Greeted on the dugout steps by Manager Davey Johnson, they exchanged high fives as if the hard feelings and harsh words of Saturday night hadn’t happened.

Johnson had removed Strawberry in the eighth inning of that game as part of a double switch. Strawberry later said he was embarrassed, hurt, frustrated. He had watched the Mets’ produce a stunning, 10th inning rally on the clubhouse television. He felt no elation. He said the manager obviously had no confidence in him.

“That’s all behind us. It’s all over with,” Strawberry said, continuing to follow Knight’s advice. Knight also had to leave frustration and unhappiness behind him but he emerged from this Series as the Most Valuable Player.

“As close as I came to my death in baseball, this is hard to believe,” Knight said.

“It’s not even a dream come true because it was too farfetched to even dream about.

“I mean, I was buried the last two years (1984 and ‘85). People ask me if I was ready to give up and I say, ‘No,’ but I definitely thought the Mets were ready to give up on me.

“This just shows what persistance and hard work can do.”

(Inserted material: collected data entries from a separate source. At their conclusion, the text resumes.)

(** C8: a job dispatched to a node runs there and nowhere else, and when its
    command succeeds the master ends up with the job COMPLETED with its output,
    on that node, with the fields its submitter chose, the handshake closed, no
    retry scheduled and the node's resources free again. *)
Theorem job_round_trip w j node x now begun ended out err held :
  heap_inv (sched w) → GetJob (Job.ID j) (sched w) = Some j → Job.GroupID j = "" → Job.ID j ≠ "" →
  node ≠ "" → sendable j node → counts held (tracker w) →
  held_step held (OAllocate (reservation_of j node)) (reservation_of j node :: held) →
  nodeName x = node →
  let i := length (tasks x) in
  ∃ w1 msg rep w2 w3 j3, dispatchJob j node w = Some (tt, w1) ∧
    ZMQPublisher.sent (pub w1) = ZMQPublisher.sent (pub w) ++ [msg] ∧
    (∀ y, nodeName y ≠ node → on_message msg y = y) ∧
    delivered (report_attempt i Answered (exit_task i ended out err None
      (begin_task i now begun (on_message msg x)))) = delivered x ++ [rep] ∧
    fst <$> acknowledge_start "POST" (ack_body (Job.ID j)) w1 =
      Some (200, print (JObj [("status", JStr "acknowledged")])) ∧
    exec (acknowledge_start "POST" (ack_body (Job.ID j))) w1 = Some w2 ∧
    ReportResult (WorkerReport.request rep) w2 = Some (tt, w3) ∧
    GetJob (Job.ID j) (sched w3) = Some j3 ∧ Job.State j3 = StateCompleted ∧ Job.Output j3 = out ∧
    Job.Error j3 = "" ∧ Job.WorkerNode j3 = node ∧ descriptor j3 = descriptor j ∧
    dispatchPending w3 !! Job.ID j = None ∧ timers w3 = timers w ∧ counts held (tracker w3).
Proof.
  intros HI Hj Hg Hid Hne Hsend Hc Hheld Hx i.
  destruct (dispatchJob_runs j node w) as (w1 & E1 & HD). pose proof HD as [[t1 Es] Et Ep [t2 Epd] _ _ Etm].
  set (p := start_payload (disc w) j node) in *. set (p' := p <| DispatchPayload.EnvVars ::= drop_empty |>).
  exists w1, (MarshalPayload p).
  assert (Eon : on_message (MarshalPayload p) x = x <| tasks ::= λ l, l ++ [Task.mk p' Task.Acking] |>).
  { unfold p. rewrite on_start by done. by rewrite Hx, String.eqb_refl. }
  set (x1 := x <| tasks ::= λ l, l ++ [Task.mk p' Task.Acking] |>) in *.
  assert (Ei : tasks x1 !! i = Some (Task.mk p' Task.Acking)) by (by apply list_lookup_middle).
  destruct (run_task i p' now begun ended out err None x1 Ei) as (ctx & Er). cbv zeta in Er.
  set (rep := job_report _ _ _ _ _ _ _) in Er. exists rep.
  set (w2 := w1 <| dispatchPending ::= delete (Job.ID j) |>).
  assert (Eack : acknowledge_start "POST" (ack_body (Job.ID j)) w1 =
    Some ((200, print (JObj [("status", JStr "acknowledged")])), w2)).
  { apply acknowledge_runs; [apply Hsend|done|]. rewrite Epd, lookup_insert_eq. by eexists. }
  assert (HI1 : heap_inv (sched w2)).
  { change (sched w2) with (sched w1). rewrite Es. exact (heap_inv_step (OMarkRunning t1 (Job.ID j) node) _ HI). }
  assert (Hj1 : GetJob (Job.ID j) (sched w2) = Some (started t1 node j)).
  { change (sched w2) with (sched w1). rewrite Es. by apply GetJob_MarkRunning. }
  pose proof (GetJob_MarkCompleted (clock w2 (ticks w2)) (Job.ID j) true out "" (sched w2) _ HI1 Hj1
    ltac:(done)) as Hj2.
  destruct (ReportResult_runs (WorkerReport.request rep) w2 _ Hj2 Hg) as (w3 & E3 & [Rs Rt [t Rtm] _ Rp _]).
  exists w2, w3, (finished (clock w2 (ticks w2)) true out "" (started t1 node j)).
  split_and!; try done.
  - by rewrite Ep.
  - intros y Hy. unfold p. rewrite on_start by done. destruct (String.eqb_spec node (nodeName y)); congruence.
  - by rewrite Eon.
  - by rewrite Eack.
  - unfold exec. by rewrite Eack.
  - rewrite Rs. exact Hj2.
  - rewrite Rp. change (dispatchPending w2) with (delete (Job.ID j) (dispatchPending w1)).
    apply lookup_delete_eq.
  - rewrite Rtm. change (timers w2) with (timers w1). rewrite Etm. apply app_nil_r.
  - rewrite Rt. change (tracker w2) with (tracker w1). rewrite Et. unfold given_back.
    change (Job.WorkerNode _) with node. destruct (String.eqb_spec node ""); [done|].
    apply (counts_step (reservation_of j node :: held) (ORelease (reservation_of j node)) held);
      [by apply held_release|].
    exact (counts_step _ _ _ _ Hheld Hc).
Qed.

(** ** A cancelled job and its late report *)

(** What CancelJob does to a running job. *)
Lemma CancelJob_runs id w j : heap_inv (sched w) → GetJob id (sched w) = Some j →
  Job.State j = StateRunning → Job.WorkerNode j ≠ "" →
  ∃ w', CancelJob id w = Some ({| cj_JobId := id; cj_Status := "CANCELLED"; cj_Message := "Cancelled" |}, w') ∧
    heap_inv (sched w') ∧ GetJob id (sched w') = Some (cancelled (clock w (ticks w)) j) ∧
    tracker w' = given_back j (tracker w) ∧ timers w' = timers w ∧ ctx_done w' = ctx_done w ∧
    dispatchPending w' = dispatchPending w ∧
    pub w' = Send (MarshalPayload (cancel_payload (Job.WorkerNode j) (Job.ID j))) (pub w).
Proof.
  intros HI Hj Hs Hn. unfold CancelJob.
  destruct (Cancel_running (clock w (ticks w)) id (sched w) j HI Hj Hs) as [E1 E2].
  pose proof (heap_inv_step (OCancel (clock w (ticks w)) id) (sched w) HI) as HI'. cbn [exec_op] in HI'.
  destruct (Cancel (clock w (ticks w)) id (sched w)) as [r gs] eqn:EC. cbn [fst snd] in *. subst r.
  rewrite (bind_runs _ _ _ (Some (cancelled (clock w (ticks w)) j), true)
    ((w <| ticks ::= S |>) <| sched := gs |>)) by (by rewrite queue_Cancel_eq, EC).
  cbv iota. unfold release_and_kill. change (Job.WorkerNode (cancelled ?t j)) with (Job.WorkerNode j).
  change (Job.ID (cancelled ?t j)) with (Job.ID j).
  destruct (String.eqb_spec (Job.WorkerNode j) ""); [done|]. unfold when. cbn [negb]. do 2 run_step.
  eexists. split; [reflexivity|]. unfold given_back. destruct (String.eqb_spec (Job.WorkerNode j) ""); [done|].
  split_and!; try reflexivity; done.
Qed.

(** C22: cancelling a running job does not end it for good.  The worker's report
    of the cancellation gives the job's resources back a second time and, when
    the job has retries left, schedules a retry; when that comes due the
    cancelled job is queued again. *)
Theorem cancelled_job_comes_back id w j out : heap_inv (sched w) → GetJob id (sched w) = Some j →
  Job.State j = StateRunning → Job.WorkerNode j ≠ "" → Job.GroupID j = "" →
  Job.RetryCount j < Job.MaxRetries j → timers w = [] → ctx_done w = false →
  let report := {| rr_JobId := id; rr_WorkerNode := Job.WorkerNode j; rr_Success := false;
                   rr_Output := out; rr_Error := "cancelled" |} in
  ∃ w1 w2 due, CancelJob id w = Some ({| cj_JobId := id; cj_Status := "CANCELLED"; cj_Message := "Cancelled" |}, w1) ∧
    (Job.State <$> GetJob id (sched w1)) = Some StateCancelled ∧ tracker w1 = given_back j (tracker w) ∧
    ReportResult report w1 = Some (tt, w2) ∧
    (Job.State <$> GetJob id (sched w2)) = Some StateCancelled ∧
    tracker w2 = given_back j (given_back j (tracker w)) ∧ timers w2 = [(due, id)] ∧
    ∀ k, due ≤ clock w2 k → ∃ w3, retry_fire 0 false (w2 <| ticks := k |>) = Some (tt, w3) ∧
      (Job.State <$> GetJob id (sched w3)) = Some StateQueued ∧
      (Job.RetryCount <$> GetJob id (sched w3)) = Some (Job.RetryCount j +ᵢ 1).
Proof.
  intros HI Hj Hs Hn Hg Hr Ht Hd report.
  destruct (CancelJob_runs id w j HI Hj Hs Hn) as (w1 & E1 & HI1 & Hj1 & T1 & Tm1 & D1 & _ & _).
  set (jc := cancelled (clock w (ticks w)) j) in *.
  assert (Emc : MarkCompleted (clock w1 (ticks w1)) id false out "cancelled" (sched w1) = sched w1)
    by (by eapply MarkCompleted_cancelled).
  destruct (ReportResult_runs report w1 jc) as (w2 & E2 & [Rs Rt [t Rtm] _ _ Rd]).
  { cbn [rr_JobId rr_Success rr_Output rr_Error report]. by rewrite Emc. }
  { exact Hg. }
  cbn [rr_JobId rr_Success rr_Output rr_Error report] in Rs. rewrite Emc in Rs.
  exists w1, w2, (Add t (retry_backoff (Job.RetryCount j +ᵢ 1))).
  assert (Er : retries report jc = true) by (apply Z.ltb_lt; exact Hr).
  rewrite Er, Tm1, Ht in Rtm.
  split_and!; try done.
  - by rewrite Hj1.
  - by rewrite Rs, Hj1.
  - rewrite Rt, T1. done.
  - intros k Hk. unfold retry_fire. run_step. change (timers (w2 <| ticks := k |>)) with (timers w2).
    rewrite Rtm. cbn [lookup list_lookup app]. do 2 run_step. rewrite andb_false_r. cbv iota.
    change (clock (w2 <| ticks := k |>) (ticks (w2 <| ticks := k |>))) with (clock w2 k). unfold Before.
    change (Job.RetryCount jc) with (Job.RetryCount j). change (rr_JobId report) with id.
    destruct (Z.ltb_spec (clock w2 k) (Add t (retry_backoff (Job.RetryCount j +ᵢ 1)))); [lia|].
    run_step.
    destruct (Requeue_any id true (sched w2) jc) as (j' & Hj' & Hej & _); [by rewrite Rs|by rewrite Rs|].
    rewrite (bind_runs _ _ _ _ _ (on_queue_eq (Requeue id true) _)). eexists. split; [reflexivity|].
    match goal with |- _ <$> GetJob id (sched (?w0 <| sched := ?g |>)) = _ ∧ _ =>
      change (sched (w0 <| sched := g |>)) with (Requeue id true (sched w2)).2 end.
    rewrite Hj'. split; cbn [fmap option_fmap option_map]; f_equal.
    + change (Job.State j') with (Job.State (erase j')). by rewrite Hej.
    + change (Job.RetryCount j') with (Job.RetryCount (erase j')). by rewrite Hej.
Qed.

(** A report whose answer is lost is sent again, and the master handles it
    again: the resources of the job are given back twice. *)
Theorem repeated_report_releases_twice req w j : heap_inv (sched w) →
  GetJob (rr_JobId req) (sched w) = Some j → Job.State j = StateRunning → Job.GroupID j = "" →
  ∃ w1 w2, ReportResult req w = Some (tt, w1) ∧ ReportResult req w1 = Some (tt, w2) ∧
    tracker w2 = given_back j (given_back j (tracker w)).
Proof.
  intros HI Hj Hs Hg.
  assert (Hst : ∀ j0 now, Job.State j0 = StateRunning → Job.State (finished now (rr_Success req) (rr_Output req)
    (rr_Error req) j0) ≠ StateCancelled) by (intros j0 now _; by destruct req as [? ? [] ? ?]).
  pose proof (GetJob_MarkCompleted (clock w (ticks w)) _ (rr_Success req) (rr_Output req) (rr_Error req) _ _ HI Hj
    ltac:(by rewrite Hs)) as Hj1.
  destruct (ReportResult_runs req w _ Hj1 Hg) as (w1 & E1 & [S1 T1 _ _ _ _]).
  assert (HI1 : heap_inv (sched w1)).
  { rewrite S1. exact (heap_inv_step (OMarkCompleted _ _ _ _ _) _ HI). }
  rewrite <- S1 in Hj1.
  pose proof (GetJob_MarkCompleted (clock w1 (ticks w1)) _ (rr_Success req) (rr_Output req) (rr_Error req) _ _ HI1 Hj1
    (Hst _ _ Hs)) as Hj2.
  destruct (ReportResult_runs req w1 _ Hj2 Hg) as (w2 & E2 & [_ T2 _ _ _ _]).
  exists w1, w2. split_and!; [done..|]. rewrite T2, T1. done.
Qed.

This was a Series’ batting average of .391 based on 9 hits in 23 at-bats. Knight drove in five runs in the seven games, delivering one of the three hits in the 10th inning in Game 6 and then unloading a seventh-inning homer that snapped a 3-3 tie in Game 7. It was a lead the Mets never relinquished.

Knight also followed Strawberry’s homer in the eighth with his third hit of the game, eventually scoring the eighth run.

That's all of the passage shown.